§ Exercise description:
In the entries below, find the line with "(** [str.isspace] on" and print exactly every line from there up to and including the line with "Definition isdigit (c", with no other lines.

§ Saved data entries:

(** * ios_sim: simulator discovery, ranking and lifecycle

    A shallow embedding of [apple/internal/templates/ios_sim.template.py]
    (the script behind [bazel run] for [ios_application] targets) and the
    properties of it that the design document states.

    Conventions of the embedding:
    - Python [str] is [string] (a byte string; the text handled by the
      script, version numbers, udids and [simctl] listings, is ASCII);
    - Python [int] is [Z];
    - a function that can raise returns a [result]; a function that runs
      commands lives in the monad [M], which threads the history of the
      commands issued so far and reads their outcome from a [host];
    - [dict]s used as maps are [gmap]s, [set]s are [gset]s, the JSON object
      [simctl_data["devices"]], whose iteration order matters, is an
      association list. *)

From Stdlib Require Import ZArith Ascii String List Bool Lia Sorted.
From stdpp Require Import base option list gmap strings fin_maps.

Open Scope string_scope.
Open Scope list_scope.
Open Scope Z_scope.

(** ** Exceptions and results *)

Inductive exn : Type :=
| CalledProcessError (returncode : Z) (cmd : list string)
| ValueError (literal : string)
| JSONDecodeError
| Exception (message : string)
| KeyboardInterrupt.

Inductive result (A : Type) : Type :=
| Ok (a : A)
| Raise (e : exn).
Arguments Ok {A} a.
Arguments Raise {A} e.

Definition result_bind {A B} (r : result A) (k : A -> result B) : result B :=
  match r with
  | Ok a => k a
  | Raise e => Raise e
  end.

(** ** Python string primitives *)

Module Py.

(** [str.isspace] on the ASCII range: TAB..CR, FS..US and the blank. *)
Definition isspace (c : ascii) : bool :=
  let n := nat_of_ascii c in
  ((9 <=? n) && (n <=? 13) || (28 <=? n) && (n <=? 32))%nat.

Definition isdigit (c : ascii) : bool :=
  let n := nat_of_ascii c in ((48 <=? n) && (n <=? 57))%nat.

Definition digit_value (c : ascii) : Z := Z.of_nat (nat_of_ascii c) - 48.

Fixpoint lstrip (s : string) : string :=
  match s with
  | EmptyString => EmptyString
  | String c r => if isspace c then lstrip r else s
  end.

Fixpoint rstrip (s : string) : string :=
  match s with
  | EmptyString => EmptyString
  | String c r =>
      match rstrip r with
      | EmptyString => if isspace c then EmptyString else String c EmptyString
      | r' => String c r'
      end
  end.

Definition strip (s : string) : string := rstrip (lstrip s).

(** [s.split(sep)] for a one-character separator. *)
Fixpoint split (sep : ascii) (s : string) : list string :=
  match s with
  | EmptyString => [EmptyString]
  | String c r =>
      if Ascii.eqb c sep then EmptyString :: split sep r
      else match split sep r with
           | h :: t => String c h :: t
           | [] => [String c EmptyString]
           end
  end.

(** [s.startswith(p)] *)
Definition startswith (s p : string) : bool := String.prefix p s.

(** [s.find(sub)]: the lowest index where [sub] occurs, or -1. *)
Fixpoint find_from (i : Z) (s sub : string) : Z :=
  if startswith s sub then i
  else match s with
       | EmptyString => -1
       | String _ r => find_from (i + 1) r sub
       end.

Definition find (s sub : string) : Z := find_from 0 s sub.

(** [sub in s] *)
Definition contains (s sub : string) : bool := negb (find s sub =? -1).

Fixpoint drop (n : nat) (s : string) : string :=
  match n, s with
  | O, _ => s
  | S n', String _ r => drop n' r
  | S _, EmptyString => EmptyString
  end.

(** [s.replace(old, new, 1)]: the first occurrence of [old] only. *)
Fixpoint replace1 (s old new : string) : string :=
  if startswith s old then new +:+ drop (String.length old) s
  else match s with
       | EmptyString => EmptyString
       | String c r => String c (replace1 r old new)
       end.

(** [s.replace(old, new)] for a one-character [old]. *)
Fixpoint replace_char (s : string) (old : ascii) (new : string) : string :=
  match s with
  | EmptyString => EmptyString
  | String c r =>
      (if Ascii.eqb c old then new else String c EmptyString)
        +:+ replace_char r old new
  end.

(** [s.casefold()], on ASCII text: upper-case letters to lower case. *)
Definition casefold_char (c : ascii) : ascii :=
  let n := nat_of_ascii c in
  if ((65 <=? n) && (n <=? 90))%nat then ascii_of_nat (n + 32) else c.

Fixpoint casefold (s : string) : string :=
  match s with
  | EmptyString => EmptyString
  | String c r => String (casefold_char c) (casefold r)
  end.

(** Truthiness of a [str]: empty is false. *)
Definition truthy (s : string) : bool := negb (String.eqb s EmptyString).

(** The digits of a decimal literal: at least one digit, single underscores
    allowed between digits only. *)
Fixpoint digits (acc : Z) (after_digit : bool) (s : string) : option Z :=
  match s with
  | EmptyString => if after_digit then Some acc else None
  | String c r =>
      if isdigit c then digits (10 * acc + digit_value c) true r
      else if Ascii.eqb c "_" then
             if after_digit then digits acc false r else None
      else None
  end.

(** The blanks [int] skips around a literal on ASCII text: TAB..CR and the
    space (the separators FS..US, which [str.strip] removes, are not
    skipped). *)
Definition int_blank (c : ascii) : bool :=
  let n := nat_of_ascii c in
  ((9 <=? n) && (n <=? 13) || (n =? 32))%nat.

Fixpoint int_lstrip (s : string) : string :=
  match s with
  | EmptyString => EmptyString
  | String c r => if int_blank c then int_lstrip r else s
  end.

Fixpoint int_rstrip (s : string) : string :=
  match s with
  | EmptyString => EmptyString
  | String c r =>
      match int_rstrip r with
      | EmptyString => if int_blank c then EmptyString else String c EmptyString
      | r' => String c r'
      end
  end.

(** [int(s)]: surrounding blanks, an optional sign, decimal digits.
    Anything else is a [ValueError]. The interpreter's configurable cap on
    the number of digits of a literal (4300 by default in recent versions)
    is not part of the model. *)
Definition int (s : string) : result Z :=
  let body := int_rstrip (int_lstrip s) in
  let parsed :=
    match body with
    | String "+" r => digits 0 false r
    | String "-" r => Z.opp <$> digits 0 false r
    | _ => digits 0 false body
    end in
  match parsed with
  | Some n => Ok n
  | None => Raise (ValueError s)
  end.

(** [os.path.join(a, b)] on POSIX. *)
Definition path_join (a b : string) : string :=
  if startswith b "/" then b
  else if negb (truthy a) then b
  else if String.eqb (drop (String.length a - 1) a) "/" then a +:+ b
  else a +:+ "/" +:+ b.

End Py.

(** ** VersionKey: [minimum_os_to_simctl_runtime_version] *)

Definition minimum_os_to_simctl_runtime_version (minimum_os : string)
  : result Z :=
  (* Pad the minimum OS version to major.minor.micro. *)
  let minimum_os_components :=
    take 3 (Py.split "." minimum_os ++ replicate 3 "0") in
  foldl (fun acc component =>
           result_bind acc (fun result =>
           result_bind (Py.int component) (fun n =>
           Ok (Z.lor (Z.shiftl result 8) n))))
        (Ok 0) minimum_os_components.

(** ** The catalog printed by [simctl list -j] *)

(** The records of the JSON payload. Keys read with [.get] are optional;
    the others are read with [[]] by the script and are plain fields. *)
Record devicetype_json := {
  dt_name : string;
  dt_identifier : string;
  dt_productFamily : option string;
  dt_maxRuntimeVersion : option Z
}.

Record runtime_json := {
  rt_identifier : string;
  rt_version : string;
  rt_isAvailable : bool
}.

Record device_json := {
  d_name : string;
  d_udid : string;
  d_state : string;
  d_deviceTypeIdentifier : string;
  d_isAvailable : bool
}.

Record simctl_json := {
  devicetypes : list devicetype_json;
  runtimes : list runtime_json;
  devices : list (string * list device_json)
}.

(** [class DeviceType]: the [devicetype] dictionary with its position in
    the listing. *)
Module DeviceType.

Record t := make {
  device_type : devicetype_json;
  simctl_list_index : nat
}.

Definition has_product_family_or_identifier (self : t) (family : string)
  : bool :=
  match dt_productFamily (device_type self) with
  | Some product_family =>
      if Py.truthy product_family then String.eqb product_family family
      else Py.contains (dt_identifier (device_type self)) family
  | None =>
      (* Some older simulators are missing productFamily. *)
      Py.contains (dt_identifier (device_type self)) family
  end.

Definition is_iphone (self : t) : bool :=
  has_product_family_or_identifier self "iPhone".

§ Result of this task:
(** [str.isspace] on the ASCII range: TAB..CR, FS..US and the blank. *)
Definition isspace (c : ascii) : bool :=
  let n := nat_of_ascii c in
  ((9 <=? n) && (n <=? 13) || (28 <=? n) && (n <=? 32))%nat.

Definition isdigit (c : ascii) : bool :=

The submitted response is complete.